### INSTRUCTIONS TO FOLLOW
Transcribe the stretch of entries below from the line with "match l with []" through the line with "CommitToReal (a, rw)", exactly and with both ends included; leave out all other lines.

### Collected data
§

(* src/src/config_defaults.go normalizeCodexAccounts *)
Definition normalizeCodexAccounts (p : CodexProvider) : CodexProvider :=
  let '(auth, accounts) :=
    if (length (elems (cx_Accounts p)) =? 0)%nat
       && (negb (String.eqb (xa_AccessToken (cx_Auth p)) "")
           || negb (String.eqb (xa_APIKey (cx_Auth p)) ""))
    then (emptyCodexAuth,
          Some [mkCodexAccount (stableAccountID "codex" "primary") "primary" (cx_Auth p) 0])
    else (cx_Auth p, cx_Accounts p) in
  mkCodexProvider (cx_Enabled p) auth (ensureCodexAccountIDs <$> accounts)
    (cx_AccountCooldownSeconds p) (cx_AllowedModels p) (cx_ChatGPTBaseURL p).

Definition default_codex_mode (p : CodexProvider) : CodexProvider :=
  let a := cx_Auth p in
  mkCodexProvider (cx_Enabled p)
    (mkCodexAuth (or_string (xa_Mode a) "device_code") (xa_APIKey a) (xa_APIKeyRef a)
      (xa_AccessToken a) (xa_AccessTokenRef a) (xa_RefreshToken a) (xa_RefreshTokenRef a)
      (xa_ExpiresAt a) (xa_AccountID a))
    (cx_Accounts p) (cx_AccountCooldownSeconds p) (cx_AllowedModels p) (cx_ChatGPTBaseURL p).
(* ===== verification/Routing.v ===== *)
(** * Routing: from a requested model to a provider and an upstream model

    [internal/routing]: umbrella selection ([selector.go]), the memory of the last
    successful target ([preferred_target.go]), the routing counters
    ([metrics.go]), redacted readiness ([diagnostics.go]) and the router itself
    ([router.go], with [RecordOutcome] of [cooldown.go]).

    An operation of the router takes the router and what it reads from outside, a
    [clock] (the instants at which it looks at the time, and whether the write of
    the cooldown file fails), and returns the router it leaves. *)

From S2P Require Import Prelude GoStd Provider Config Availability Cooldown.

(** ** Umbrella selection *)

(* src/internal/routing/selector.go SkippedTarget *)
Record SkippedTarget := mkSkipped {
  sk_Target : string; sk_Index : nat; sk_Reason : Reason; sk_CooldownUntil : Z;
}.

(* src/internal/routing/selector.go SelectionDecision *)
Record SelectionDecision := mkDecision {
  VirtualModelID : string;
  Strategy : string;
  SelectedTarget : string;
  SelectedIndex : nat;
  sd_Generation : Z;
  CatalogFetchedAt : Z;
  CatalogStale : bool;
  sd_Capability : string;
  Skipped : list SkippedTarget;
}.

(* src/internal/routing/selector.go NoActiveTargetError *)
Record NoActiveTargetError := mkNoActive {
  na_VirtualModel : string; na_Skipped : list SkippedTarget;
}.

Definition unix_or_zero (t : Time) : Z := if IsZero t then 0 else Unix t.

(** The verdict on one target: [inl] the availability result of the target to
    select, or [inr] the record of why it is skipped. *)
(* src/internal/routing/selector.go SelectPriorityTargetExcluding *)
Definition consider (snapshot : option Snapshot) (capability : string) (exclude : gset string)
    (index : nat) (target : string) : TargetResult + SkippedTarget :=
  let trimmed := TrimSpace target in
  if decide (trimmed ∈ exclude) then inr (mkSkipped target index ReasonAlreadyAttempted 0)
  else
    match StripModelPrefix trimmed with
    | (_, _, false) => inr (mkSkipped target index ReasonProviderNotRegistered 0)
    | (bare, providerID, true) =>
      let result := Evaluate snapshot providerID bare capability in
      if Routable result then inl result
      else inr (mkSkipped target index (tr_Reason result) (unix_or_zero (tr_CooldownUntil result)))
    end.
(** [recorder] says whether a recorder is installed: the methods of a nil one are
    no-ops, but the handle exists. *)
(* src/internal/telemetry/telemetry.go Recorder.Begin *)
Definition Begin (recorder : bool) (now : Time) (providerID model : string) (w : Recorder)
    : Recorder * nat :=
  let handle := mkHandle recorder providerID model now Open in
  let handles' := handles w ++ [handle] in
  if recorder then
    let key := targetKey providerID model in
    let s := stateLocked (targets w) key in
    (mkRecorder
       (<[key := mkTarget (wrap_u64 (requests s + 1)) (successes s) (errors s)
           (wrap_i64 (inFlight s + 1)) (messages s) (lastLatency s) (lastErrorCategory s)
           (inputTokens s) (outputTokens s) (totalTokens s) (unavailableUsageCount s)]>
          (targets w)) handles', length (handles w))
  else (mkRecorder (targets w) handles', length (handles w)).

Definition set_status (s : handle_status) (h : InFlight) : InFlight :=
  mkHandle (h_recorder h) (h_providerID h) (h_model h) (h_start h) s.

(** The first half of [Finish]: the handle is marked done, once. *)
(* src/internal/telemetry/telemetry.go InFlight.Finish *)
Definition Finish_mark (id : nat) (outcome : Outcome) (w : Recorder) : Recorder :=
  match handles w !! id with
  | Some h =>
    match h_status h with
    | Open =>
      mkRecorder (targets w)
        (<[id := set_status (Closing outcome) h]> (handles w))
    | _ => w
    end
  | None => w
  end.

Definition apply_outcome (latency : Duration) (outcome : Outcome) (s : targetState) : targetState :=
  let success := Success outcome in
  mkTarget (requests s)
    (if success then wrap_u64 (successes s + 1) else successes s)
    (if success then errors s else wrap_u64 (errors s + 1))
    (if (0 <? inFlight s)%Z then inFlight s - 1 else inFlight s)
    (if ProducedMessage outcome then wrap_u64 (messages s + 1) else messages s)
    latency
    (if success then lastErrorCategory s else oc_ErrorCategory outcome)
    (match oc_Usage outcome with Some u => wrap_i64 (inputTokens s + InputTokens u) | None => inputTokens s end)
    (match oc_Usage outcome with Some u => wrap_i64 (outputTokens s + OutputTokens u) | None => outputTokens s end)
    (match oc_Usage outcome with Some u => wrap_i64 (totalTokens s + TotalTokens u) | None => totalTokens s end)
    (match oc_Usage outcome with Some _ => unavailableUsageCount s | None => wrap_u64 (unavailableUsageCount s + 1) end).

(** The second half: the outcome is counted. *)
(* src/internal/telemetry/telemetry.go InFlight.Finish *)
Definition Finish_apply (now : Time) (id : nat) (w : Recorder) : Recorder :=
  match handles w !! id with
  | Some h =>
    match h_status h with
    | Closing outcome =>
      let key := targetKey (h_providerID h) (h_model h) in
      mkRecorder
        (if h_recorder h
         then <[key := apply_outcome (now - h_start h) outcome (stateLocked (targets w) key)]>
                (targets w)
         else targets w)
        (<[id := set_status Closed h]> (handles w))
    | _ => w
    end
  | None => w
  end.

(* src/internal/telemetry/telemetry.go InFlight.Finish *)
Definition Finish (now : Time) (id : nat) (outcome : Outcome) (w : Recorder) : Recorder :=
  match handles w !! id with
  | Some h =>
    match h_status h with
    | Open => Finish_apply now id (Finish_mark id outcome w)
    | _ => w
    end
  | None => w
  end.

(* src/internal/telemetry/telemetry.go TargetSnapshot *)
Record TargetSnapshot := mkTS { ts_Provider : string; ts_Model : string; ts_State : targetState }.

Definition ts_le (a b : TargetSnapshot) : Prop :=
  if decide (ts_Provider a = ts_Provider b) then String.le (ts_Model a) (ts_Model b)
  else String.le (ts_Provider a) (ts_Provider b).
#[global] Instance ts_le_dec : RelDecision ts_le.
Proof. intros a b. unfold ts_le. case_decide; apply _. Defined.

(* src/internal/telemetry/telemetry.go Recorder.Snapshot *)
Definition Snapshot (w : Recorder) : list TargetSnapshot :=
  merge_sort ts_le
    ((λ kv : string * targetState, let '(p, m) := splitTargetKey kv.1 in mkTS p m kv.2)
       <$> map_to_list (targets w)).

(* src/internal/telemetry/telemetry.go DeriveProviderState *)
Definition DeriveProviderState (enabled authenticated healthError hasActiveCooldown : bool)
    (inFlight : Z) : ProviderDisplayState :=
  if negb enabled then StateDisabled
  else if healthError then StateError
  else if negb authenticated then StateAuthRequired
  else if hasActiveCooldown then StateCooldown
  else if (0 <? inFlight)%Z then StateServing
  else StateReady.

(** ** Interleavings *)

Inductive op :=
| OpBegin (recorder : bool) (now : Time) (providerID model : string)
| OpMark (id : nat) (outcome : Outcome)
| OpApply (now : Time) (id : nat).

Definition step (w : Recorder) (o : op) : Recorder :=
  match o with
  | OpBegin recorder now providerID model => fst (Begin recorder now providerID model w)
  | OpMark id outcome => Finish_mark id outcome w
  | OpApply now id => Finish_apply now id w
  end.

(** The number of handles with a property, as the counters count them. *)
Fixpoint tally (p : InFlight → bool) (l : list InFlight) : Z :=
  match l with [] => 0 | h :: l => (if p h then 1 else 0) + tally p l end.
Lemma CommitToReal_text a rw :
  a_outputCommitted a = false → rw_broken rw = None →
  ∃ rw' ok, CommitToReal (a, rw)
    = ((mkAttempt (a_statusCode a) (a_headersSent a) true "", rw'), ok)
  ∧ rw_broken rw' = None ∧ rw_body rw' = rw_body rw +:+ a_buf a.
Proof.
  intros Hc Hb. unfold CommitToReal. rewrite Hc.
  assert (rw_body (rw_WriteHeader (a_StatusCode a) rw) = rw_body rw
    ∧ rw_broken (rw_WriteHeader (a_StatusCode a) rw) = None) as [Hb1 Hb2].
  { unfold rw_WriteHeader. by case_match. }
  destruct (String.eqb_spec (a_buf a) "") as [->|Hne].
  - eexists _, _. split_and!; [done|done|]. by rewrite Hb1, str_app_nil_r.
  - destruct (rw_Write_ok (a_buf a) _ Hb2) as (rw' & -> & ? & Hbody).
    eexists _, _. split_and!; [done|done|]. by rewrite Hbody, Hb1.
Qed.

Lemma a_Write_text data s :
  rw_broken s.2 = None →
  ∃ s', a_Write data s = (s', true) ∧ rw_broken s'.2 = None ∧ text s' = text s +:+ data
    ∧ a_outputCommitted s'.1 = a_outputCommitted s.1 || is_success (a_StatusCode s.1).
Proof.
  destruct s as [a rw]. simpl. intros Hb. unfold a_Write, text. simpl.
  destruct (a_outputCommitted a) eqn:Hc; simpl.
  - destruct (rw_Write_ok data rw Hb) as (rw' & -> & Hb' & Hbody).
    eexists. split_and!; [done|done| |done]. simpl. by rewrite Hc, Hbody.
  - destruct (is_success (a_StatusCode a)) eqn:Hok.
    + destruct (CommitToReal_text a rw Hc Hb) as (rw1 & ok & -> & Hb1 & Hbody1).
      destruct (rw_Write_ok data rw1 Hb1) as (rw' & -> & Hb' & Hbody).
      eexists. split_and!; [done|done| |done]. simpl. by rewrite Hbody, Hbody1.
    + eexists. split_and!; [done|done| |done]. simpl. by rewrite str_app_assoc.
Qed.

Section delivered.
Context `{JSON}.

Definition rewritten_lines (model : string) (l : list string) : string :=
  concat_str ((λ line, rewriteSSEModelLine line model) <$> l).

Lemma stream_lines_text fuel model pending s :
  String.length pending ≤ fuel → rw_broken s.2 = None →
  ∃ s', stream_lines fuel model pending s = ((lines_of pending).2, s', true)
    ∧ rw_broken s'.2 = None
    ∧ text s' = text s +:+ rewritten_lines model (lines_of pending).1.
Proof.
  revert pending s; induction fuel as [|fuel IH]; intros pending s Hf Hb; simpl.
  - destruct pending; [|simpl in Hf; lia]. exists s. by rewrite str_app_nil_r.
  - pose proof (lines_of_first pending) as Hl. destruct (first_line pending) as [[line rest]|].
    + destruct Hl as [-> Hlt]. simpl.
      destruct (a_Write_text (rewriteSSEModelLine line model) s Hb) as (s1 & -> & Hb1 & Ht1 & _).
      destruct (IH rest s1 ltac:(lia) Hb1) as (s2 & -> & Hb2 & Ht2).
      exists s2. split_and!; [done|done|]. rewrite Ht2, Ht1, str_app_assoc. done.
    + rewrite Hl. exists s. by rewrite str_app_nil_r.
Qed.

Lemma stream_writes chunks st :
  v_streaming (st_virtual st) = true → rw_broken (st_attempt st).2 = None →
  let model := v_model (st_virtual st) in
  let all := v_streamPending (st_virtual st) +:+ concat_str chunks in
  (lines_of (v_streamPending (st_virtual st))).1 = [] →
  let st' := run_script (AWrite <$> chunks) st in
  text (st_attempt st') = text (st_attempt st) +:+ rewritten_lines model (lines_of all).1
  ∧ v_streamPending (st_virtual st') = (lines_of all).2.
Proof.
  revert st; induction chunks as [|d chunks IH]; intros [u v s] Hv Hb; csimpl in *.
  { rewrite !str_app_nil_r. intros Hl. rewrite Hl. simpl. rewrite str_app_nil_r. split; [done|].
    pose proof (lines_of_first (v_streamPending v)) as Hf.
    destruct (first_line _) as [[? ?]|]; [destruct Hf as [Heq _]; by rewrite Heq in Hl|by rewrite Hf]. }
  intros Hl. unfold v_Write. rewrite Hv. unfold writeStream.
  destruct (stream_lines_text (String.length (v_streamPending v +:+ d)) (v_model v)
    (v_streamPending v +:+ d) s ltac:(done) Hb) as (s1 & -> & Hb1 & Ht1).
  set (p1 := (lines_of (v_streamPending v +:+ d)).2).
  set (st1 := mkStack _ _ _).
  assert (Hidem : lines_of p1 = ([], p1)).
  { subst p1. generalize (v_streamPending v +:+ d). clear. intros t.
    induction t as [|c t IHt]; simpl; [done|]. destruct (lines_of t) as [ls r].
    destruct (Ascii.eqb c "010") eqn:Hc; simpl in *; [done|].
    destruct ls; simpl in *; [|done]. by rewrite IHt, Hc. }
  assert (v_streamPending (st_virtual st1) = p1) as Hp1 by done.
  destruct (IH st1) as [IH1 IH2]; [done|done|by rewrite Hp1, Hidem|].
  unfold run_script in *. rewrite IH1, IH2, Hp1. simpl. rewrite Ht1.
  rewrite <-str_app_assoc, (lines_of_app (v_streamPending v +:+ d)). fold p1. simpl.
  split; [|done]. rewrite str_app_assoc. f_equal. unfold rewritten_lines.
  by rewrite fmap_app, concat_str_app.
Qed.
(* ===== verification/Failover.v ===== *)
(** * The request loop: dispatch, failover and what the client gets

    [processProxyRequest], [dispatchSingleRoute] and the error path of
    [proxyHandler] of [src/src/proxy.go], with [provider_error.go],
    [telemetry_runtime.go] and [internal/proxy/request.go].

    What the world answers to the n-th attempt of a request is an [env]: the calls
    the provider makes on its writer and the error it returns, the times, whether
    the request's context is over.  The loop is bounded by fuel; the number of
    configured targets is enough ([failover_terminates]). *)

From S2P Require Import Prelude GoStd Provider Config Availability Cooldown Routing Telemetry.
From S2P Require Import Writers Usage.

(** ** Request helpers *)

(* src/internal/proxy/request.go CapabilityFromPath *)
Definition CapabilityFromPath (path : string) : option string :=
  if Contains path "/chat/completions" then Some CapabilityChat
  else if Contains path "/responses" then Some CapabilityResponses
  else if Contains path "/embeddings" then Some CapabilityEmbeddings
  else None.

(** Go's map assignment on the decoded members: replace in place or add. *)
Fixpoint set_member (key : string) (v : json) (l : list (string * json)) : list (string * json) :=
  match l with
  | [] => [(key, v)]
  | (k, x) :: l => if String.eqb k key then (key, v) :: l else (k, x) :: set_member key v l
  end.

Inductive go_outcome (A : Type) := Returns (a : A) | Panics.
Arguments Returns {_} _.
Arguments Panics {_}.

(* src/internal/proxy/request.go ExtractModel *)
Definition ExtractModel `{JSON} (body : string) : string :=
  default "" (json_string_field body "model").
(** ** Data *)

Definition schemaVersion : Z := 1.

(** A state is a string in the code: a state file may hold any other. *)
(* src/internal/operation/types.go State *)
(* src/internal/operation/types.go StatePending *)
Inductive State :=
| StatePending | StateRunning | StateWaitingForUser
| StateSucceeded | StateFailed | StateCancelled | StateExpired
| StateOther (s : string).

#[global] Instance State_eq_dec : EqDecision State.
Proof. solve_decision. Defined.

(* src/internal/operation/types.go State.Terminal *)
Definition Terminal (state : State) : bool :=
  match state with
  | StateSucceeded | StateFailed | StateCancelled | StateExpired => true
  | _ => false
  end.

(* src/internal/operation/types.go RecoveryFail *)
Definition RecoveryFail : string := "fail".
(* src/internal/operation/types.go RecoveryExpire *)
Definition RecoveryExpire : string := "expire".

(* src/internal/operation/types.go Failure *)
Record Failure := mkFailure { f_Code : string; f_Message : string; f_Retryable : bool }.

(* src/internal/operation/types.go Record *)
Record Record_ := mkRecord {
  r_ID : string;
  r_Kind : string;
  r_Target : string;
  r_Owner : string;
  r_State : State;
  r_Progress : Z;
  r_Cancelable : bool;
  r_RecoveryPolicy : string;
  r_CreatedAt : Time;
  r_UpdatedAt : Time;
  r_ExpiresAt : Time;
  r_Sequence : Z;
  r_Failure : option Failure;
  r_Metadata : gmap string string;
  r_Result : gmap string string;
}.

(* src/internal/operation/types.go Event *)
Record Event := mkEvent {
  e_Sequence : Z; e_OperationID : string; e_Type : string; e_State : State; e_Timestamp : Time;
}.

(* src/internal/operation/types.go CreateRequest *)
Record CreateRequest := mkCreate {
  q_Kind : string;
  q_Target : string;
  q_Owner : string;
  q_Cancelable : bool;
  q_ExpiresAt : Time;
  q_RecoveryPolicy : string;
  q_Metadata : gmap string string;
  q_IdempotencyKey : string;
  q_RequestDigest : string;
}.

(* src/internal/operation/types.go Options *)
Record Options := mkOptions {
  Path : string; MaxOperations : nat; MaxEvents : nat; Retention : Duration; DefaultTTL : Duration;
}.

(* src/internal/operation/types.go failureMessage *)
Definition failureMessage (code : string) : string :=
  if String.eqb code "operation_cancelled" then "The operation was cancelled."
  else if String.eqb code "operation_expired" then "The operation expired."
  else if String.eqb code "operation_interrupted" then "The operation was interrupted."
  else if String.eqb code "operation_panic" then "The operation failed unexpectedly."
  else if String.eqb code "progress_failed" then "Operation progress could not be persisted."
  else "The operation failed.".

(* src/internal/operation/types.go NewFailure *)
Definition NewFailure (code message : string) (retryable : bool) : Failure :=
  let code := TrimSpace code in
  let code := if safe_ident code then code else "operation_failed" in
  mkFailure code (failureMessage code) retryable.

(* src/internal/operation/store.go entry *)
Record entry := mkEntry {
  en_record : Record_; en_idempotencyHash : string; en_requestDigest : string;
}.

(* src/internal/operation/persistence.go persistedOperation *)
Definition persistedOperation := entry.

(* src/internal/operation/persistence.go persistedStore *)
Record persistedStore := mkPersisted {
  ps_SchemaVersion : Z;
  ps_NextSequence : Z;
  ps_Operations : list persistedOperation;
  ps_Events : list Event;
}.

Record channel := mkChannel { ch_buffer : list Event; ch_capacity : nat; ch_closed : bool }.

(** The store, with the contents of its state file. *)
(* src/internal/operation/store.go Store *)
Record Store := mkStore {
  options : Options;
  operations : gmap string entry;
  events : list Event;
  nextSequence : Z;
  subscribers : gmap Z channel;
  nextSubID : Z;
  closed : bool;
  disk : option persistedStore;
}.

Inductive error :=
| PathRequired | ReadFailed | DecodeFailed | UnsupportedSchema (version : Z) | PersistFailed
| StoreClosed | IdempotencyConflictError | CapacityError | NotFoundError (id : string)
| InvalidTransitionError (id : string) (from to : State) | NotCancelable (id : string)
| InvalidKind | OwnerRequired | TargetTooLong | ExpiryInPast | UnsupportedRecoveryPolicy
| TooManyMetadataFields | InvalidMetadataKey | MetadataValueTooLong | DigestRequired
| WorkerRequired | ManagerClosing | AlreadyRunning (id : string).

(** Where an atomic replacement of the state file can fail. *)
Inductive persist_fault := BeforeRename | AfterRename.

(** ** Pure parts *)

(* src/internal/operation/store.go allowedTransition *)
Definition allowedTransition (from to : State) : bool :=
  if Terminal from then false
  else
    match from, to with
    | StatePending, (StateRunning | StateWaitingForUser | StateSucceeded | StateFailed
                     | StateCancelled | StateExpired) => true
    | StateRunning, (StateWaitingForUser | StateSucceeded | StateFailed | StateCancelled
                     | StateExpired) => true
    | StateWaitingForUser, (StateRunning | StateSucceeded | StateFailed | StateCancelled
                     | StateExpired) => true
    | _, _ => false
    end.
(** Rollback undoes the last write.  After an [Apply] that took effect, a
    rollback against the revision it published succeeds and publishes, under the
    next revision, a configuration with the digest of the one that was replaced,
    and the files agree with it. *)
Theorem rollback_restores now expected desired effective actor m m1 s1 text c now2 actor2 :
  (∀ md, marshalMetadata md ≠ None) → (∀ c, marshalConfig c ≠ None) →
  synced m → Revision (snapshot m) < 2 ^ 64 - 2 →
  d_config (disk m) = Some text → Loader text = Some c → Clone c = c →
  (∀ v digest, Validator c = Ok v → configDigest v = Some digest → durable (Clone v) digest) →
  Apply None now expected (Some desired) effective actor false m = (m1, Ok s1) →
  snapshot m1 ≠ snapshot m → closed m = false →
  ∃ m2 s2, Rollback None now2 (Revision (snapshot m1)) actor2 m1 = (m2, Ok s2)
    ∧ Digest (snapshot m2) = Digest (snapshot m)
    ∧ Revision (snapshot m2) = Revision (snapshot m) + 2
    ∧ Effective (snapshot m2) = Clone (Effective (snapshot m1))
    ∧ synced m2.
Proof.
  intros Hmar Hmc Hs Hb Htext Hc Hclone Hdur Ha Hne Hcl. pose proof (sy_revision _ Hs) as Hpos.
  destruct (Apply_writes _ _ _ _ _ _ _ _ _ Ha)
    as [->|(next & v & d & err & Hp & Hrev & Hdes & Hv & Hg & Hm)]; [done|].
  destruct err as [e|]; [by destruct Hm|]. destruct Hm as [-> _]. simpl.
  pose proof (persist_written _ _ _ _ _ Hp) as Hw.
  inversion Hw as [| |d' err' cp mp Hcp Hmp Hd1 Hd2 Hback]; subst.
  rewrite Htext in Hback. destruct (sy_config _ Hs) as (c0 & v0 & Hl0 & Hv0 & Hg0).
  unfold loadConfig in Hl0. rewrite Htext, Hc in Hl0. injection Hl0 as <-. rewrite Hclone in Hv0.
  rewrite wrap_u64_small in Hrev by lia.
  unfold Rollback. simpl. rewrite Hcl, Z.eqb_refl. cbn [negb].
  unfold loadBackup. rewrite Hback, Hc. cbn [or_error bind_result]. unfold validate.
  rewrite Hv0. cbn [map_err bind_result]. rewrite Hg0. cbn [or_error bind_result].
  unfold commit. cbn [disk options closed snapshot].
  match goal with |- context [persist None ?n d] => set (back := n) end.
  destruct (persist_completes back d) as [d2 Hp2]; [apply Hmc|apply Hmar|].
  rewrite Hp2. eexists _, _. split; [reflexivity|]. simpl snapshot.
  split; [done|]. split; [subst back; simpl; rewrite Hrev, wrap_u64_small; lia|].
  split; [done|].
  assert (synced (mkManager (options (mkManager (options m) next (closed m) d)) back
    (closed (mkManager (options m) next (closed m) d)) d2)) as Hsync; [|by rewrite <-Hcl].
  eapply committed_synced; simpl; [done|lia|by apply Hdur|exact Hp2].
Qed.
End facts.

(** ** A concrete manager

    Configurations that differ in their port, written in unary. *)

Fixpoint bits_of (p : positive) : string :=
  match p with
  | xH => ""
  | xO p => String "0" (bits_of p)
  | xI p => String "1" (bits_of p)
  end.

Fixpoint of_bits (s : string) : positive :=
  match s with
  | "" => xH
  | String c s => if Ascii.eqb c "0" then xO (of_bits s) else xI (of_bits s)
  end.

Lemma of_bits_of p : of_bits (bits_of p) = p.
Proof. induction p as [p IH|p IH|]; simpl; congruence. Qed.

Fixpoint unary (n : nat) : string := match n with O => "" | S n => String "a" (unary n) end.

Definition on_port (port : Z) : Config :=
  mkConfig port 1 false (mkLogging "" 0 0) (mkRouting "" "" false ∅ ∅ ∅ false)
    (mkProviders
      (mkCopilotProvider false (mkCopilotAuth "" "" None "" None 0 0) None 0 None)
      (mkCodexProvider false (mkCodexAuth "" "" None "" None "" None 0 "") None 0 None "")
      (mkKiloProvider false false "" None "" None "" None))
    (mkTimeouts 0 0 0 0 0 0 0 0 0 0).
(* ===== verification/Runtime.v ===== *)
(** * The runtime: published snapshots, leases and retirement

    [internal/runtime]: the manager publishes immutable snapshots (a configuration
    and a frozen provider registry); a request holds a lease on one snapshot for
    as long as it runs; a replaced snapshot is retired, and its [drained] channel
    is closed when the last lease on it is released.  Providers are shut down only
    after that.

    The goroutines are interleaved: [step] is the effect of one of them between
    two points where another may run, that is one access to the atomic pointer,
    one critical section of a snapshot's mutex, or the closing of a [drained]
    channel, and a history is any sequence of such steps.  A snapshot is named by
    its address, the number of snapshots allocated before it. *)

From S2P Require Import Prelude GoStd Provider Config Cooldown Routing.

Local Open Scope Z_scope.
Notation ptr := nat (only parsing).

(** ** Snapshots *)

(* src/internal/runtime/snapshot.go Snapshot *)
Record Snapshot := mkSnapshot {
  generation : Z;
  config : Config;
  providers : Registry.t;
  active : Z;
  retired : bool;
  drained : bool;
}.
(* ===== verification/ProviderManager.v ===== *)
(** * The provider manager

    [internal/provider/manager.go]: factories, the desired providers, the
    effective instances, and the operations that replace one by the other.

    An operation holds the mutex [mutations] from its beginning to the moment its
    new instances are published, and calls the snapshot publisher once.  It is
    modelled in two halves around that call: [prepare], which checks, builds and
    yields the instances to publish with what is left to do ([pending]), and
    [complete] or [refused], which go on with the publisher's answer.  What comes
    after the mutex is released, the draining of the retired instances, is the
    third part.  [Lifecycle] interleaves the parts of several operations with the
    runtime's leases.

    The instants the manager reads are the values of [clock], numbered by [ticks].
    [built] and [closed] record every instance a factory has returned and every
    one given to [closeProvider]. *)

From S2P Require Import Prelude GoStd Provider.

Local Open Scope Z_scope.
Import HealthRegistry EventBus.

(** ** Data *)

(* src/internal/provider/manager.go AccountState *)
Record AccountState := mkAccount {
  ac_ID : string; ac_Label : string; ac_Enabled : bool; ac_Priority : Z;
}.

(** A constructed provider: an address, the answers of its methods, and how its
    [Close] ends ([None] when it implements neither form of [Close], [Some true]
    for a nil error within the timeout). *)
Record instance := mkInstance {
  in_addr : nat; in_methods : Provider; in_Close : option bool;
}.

§

### ANSWER SECTION
  match l with [] => 0 | h :: l => (if p h then 1 else 0) + tally p l end.
Lemma CommitToReal_text a rw :
  a_outputCommitted a = false → rw_broken rw = None →
  ∃ rw' ok, CommitToReal (a, rw)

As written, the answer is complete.